Wernher von Braun, nach dem eine Fürstenfeldbrucker Straße benannt ist, war im Dritten Reich verantwortlich für die Produktion der V2-Raketen. Bei der Herstellung dieser Waffen wurden zehntausende KZ-Häftlinge getötet. „Von Braun hat das billigend in Kauf genommen. Er hat selbst Häftlinge ausgesucht. Und er hat nichts getan, um ihre Arbeitsbedingungen zu verbessern.“, so der Sprecher der Grünen Jugend Fürstenfeldbruck Jonas Pauli.

Etwa 20.000 KZ-Häftlinge wurden beim Raketenbau nach dem nationalsozialistischen Konzept „Vernichtung durch Arbeit“ umgebracht. Er war Mitglied der NSDAP und der Waffen-SS und hatte „niemals moralische Bedenken“, denn ihm ging es darum die „goldene Kuh zu melken“ (Zitate Wernher von Braun).

„Amoralischen Opportunismus“ attestiert deshalb auch Michael Neufeld, Raumfahrthistoriker im National Air and Space Museum in Washington dem Raketeningenieur in seiner 700 Seiten starken Biographie „Wernher von Braun: Visionär des Weltraums – Ingenieur des Krieges“.

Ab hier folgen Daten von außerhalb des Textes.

Lemma Close_finish_run settled l w v r s' :
  log_repr settled l w v -> closed l = true -> Close_finish (St l w) = (r, s') ->
  closed (st_log s') = true /\ keeps settled l v s'
  /\ (r = Ok tt -> failed l = None -> failed (st_log s') = None /\ dirty (st_log s') = false).
Proof.
  intros HR Hc H. unfold Close_finish in H. rewrite (bind_ok _ _ _ l (St l w)) in H by done.
  assert (exists r1 l1 w1, (if bool_decide (failed l = None) && dirty l then try sync else mret (Ok tt)) (St l w)
      = (Ok r1, St l1 w1) /\ keeps settled l v (St l1 w1) /\ closed l1 = true
      /\ (r1 = Ok tt -> failed l = None -> failed l1 = None /\ dirty l1 = false)) as (r1 & l1 & w1 & H1 & Hk & Hc1 & Hok).
  { destruct (bool_decide_reflect (failed l = None)) as [Hf|Hf]; [destruct (dirty l) eqn:Hdi|]; simpl.
    2,3: exists (Ok tt), l, w; (split_and!; [done| |done|done]); (split; [done|]); by exists v.
    unfold try. destruct (sync (St l w)) as [r1 [l1 w1]] eqn:Hs. exists r1, l1, w1.
    destruct (sync_keeps settled l w v _ _ HR Hf Hs) as (Hk & Hcl & _ & Hr). simpl in *.
    split_and!; [done|done|congruence|auto]. }
  rewrite (bind_ok _ _ _ _ _ H1) in H. rewrite (bind_ok _ _ _ l1 (St l1 w1)) in H by done.
  destruct (file_Close (active l1) w1) as [r2 w2] eqn:Hcl.
  rewrite (try_bind _ _ _ r2 (St l1 w2)) in H by (unfold io; simpl; by rewrite Hcl).
  rewrite (bind_ok _ _ _ tt (St (set_active (Handle (h_path (active l1)) false) l1) w2)) in H by done.
  destruct (file_Close_inv _ _ _ _ Hcl) as ((Hq & _) & _).
  destruct Hk as (Hcfg & v' & HR' & Hb & Hp). simpl in *.
  assert (keeps settled l v (St (set_active (Handle (h_path (active l1)) false) l1) w2)) as Hk2.
  { split; [done|]. exists v'. split_and!; [|done|done]. simpl. rewrite <- Hq. by apply log_repr_handle. }
  destruct r2 as [[]|e]; unfold lift, fail in H; injection H as <- <-; split_and!; try done.
Qed.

Doris Breitenreuter, Sprecherin der Grünen Jugend Fürstenfeldbruck, sieht das ähnlich: „Wernher von Braun war ein gnadenloser Opportunist, der Verbrechen gegen die Menschlichkeit genutzt hat, um aufzusteigen und die Karriereleiter zu erklimmen. Aus diesen Gründen verbiete sich im staatlichen Raum seine öffentliche Ehrung.“

Die Stadt Fürstenfeldbruck hat eine historische Verantwortung den Opfern des NS-Regimes und sich selbst gegenüber. Wir fordern deshalb den Fürstenfeldbrucker Stadtrat auf, sich umgehend für eine Namensänderung der Straße einzusetzen. Die Grüne Jugend Fürstenfeldbruck schlägt deshalb in diesem Zuge vor, die Straße in Anne-Frank-Straße umzubenennen.